**What to work on**
Please set down, exactly, the line with "- sv_line. eapply" and all lines that follow it through the end of the records below.

· · · · ·

(** Thread 0 waits for a slow read.  After three quick operations of thread 1 the pool
    hands the slot of thread 0 out again, since it was never marked as used.  If the
    next operation is a read, the bytes of thread 0 land in the buffer of thread 1; if
    it is a status call, they are read as a status record. *)
Lemma slot_shared_read :
  value_of ((sync_begin 0 (QRead 7 4) 0 50;; quick;; quick;; quick;; sync_begin 1 (QRead 8 4) 0 70;;
    nfsGenericCallbackZig 3 (DBytes [65; 66; 67]) 0;; w ← get; mret (bufs w !! 0%nat, bufs w !! 1%nat)) nfs0) =
  Some (Some [0; 0; 0; 0], Some [65; 66; 67; 0]).
Proof. vm_compute. reflexivity. Qed.
Lemma slot_shared_stat :
  (sync_begin 0 (QRead 7 4) 0 50;; quick;; quick;; quick;; sync_begin 1 (QStat [97]) 0 70;;
    nfsGenericCallbackZig 3 (DBytes [65; 66; 67]) 0) nfs0 = Fault Undefined.
Proof. vm_compute. reflexivity. Qed.

(** However many operations are under way, the pool never reports that it is full. *)
Lemma never_exhausted t r rc now w :
  has_context w = true -> (clock_hand w < length (slots w))%nat -> Forall (fun s => used s = false) (slots w) ->
  wp (sync_begin t r rc now) (fun a _ => a ≠ inl PoolExhausted) w.
Proof.
  intros Hc Hh Hu. destruct (lookup_lt_is_Some_2 _ _ Hh) as [sl Hs].
  eapply sync_begin_spec; [done..|by apply (proj1 (Forall_lookup _ _) Hu _ _ Hs)|].
  case_bool_decide; [|done]. unfold refused. destruct r; by try case_bool_decide.
Qed.
Lemma nfs_sync_correct_witness :
  threads both_wait = [Holding (Waiting true (Some (2, DBytes [65; 66]))) (QRead 7 4) 0 0;
    Holding (Waiting true (Some (3, DBytes [68; 69; 70]))) (QRead 8 4) 1 1] /\
  delivered (QRead 7 4) 0 2 (DBytes [65; 66]) (nfs both_wait) /\
  delivered (QRead 8 4) 1 3 (DBytes [68; 69; 70]) (nfs both_wait).
Proof.
  assert (Hs : started caps0 bufs0 2 sys0) by (eexists; split; vm_compute; reflexivity).
  assert (Hr : orderly sys0 both_wait) by (apply (run_orderly two_reads); vm_compute; reflexivity).
  destruct (nfs_sync_correct caps0 bufs0 2 sys0 both_wait Hs Hr) as (_ & _ & _ & H).
  split; [vm_compute; reflexivity|]. split.
  - destruct (H 0%nat (Waiting true (Some (2, DBytes [65; 66]))) (QRead 7 4) 0%nat 0%nat ltac:(vm_compute; reflexivity))
      as (sl & _ & _ & _ & _ & Hd). exact Hd.
  - destruct (H 1%nat (Waiting true (Some (3, DBytes [68; 69; 70]))) (QRead 8 4) 1%nat 1%nat ltac:(vm_compute; reflexivity))
      as (sl & _ & _ & _ & _ & Hd). exact Hd.
Defined.

(** The pool has no lock.  When both threads load the hand before either has stored it,
    they get the same slot, and the bytes that thread 0 asked for land in the buffer
    of thread 1, which returns them as its own. *)
Definition overlapping : list event :=
  turns 2 0 (QRead 7 4) 0 ++ turns 2 1 (QRead 8 4) 0 ++ turns 2 0 (QRead 7 4) 0 ++ turns 2 1 (QRead 8 4) 0 ++
  turns 13 0 (QRead 7 4) 0 ++ turns 13 1 (QRead 8 4) 0.
Definition overlapped (l : list event) : Sys := default sys0 (run youngb (overlapping ++ l) sys0).
Lemma overlap_shares_slot :
  rtc (fun s s' => step s s' /\ young s') sys0 (overlapped []) /\
  pending (overlapped []) = [(0%nat, 1%nat, QRead 8 4); (0%nat, 0%nat, QRead 7 4)] /\
  let s := overlapped (EAnswer 3 (DBytes [65; 66; 67]) :: turns 1 1 (QRead 8 4) 0) in
  bufs (nfs s) !! 0%nat = Some [0; 0; 0; 0] /\ bufs (nfs s) !! 1%nat = Some [65; 66; 67; 0] /\
  threads s !! 1%nat = Some (Holding (Releasing (inr (VCount 3)) None reset_stores) (QRead 8 4) 0 1).
Proof.
  split; [|vm_compute; by repeat split]. apply (run_rtc youngb young (overlapping ++ [])); [apply youngb_young|]. vm_compute. reflexivity.
Qed.

(** ** A thread that is not interrupted *)

(** Then its turns do what [sync_begin] does. *)
Fixpoint repeat_turn (k t : nat) (r : Request) (now rc : Z) (s : Sys) : outcome (unit * Sys) :=
  match k with
  | O => Ok (tt, s)
  | S k => match turn t r now rc s with Ok (_, s1) => repeat_turn k t r now rc s1 | Fault f => Fault f end
  end.
Lemma repeat_turn_app k l t r now rc s s1 :
  repeat_turn k t r now rc s = Ok (tt, s1) -> repeat_turn (k + l) t r now rc s = repeat_turn l t r now rc s1.
Proof.
  revert s. induction k as [|k IH]; intros s; simpl; [by intros [= ->]|]. destruct (turn t r now rc s) as [[[] s2]|]; [|done]. apply IH.
Qed.

#[local] Arguments turn : simpl never.
Lemma turn_moving_at t r q m now rc s :
  threads s !! t = Some (Moving q m) -> turn t r now rc s = turn_moving t q m s.
Proof. intros H. unfold turn, mbind, M_bind, get, access. by rewrite H. Qed.
Lemma turn_holding_at t r q a i ser now rc s :
  threads s !! t = Some (Holding a q i ser) -> turn t r now rc s = turn_holding t now rc a q i ser s.
Proof. intros H. unfold turn, mbind, M_bind, get, access. by rewrite H. Qed.
Lemma wp_release s a i w (Q : unit -> St -> Prop) :
  rep s a -> loose a i -> infos a !! i = Some w -> (forall s', rep s' (gone i (released w) a) -> Q tt s') ->
  wp (cleanup i;; free i) Q s.
Proof.
  intros Hr Hi Hw HQ. apply wpf_bind. eapply wp_cleanup; [apply Hr|done|done|]. intros s1 Hl1 U1.
  eapply wp_free; [by eapply rep_of_links|done|]. done.
Qed.
Lemma wp_finish s a i w m (Q : unit -> St -> Prop) :
  rep s a -> loose a i -> infos a !! i = Some w -> (forall s', rep s' (gone i (finished m w) a) -> Q tt s') ->
  wp (sendReply i m;; free i) Q s.
Proof.
  intros Hr Hi Hw HQ. destruct (loose_lookup _ _ _ (proj1 Hr) Hi) as (c & Hc & Hc'). rewrite Hw in Hc'. injection Hc' as ->.
  unfold sendReply. apply wpf_bind, wpf_bind. eapply wp_cont_at; [done|]. apply wpf_bind. eapply wp_emit; [apply Hr|]. intros s1 Hl1 U1.
  eapply wp_cleanup; [done|done|done|]. intros s2 Hl2 U2. rewrite add_events_app in Hl2.
  eapply wp_free; [eapply (rep_of_links s s2 a); [done|done|congruence|done]|done|]. done.
Qed.
Lemma submit_spec (s : Server) a i w ut s' a' client_id req resp :
  rep (conts s) a -> started s a i w ut s' a' -> lists a' QFiles = lists a QFiles -> loose a' i ->
  (exists op, state w = SFileOp op /\ op_ok op) ->
  wpf F (submit i (sreply s) (sreply_ut s) ut client_id req resp) (outcome s a) s'.
Proof.
  intros Hr Hsd Hfiles Hlo Hop. pose proof Hsd as [D1 D2 D3 D4 D5 D6 D7 D8 D9 D10 D11 D12 D13].
  unfold submit. apply wpf_bind, wp_conts, wpf_wp. unfold FileOpQueue_enqueue. eapply wp_wait; [apply D1|done|exact I|done|].
  intros c1 Hl1 U1. set (a1 := set_list QFiles _ _) in Hl1. assert (Hr1 : rep c1 a1) by by eapply rep_of_links.
  assert (Hw1 : infos a1 !! i = Some (set_wait_on OnFileOp w)) by (simpl; by rewrite list_lookup_alter_eq, D5).
  apply wpf_bind, wp_rest. unfold in_kern. wp_line. simpl.
  assert (Hext : ext c1 = a_ext a') by (symmetry; apply (rp_ext _ _ Hl1)). rewrite Hext.
  destruct (enqueue_work i client_id req (kern (a_ext a'))) as [rc kn]. wp_line. simpl. set (e1 := mkRest _ _ _ kn _ _).
  pose proof (rep_ext _ _ e1 Hr1) as Hr2. assert (Hk1 : kept (ext (conts s)) e1) by by destruct D11 as [[? ?] ?].
  assert (Hin : lists (set_ext e1 a1) QFiles = i :: lists a QFiles) by (simpl; by rewrite Hfiles).
  case_bool_decide.
  - eapply (abort_spec s a i (set_wait_on OnFileOp w) ut _ (set_ext e1 a1)); [done|].
    split; try done; [|by right|]; simpl.
    + intros q Hq1 Hq2. rewrite decide_False by done. by apply D3.
    + intros j Hj. rewrite list_lookup_alter_ne by done. by apply D6.
  - sv_line. eapply (o_suspended s a _ (set_ext e1 a1) QFiles i (set_wait_on OnFileOp w) ut); try done.
    split; try done; simpl.
    + intros q Hq1 Hq2. rewrite decide_False by done. by apply D3.
    + intros j Hj. rewrite list_lookup_alter_ne by done. by apply D6.
Qed.
End suspension.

· · · · ·

**Problem solution**
  - sv_line. eapply (o_suspended s a _ (set_ext e1 a1) QFiles i (set_wait_on OnFileOp w) ut); try done.
    split; try done; simpl.
    + intros q Hq1 Hq2. rewrite decide_False by done. by apply D3.
    + intros j Hj. rewrite list_lookup_alter_ne by done. by apply D6.
Qed.
End suspension.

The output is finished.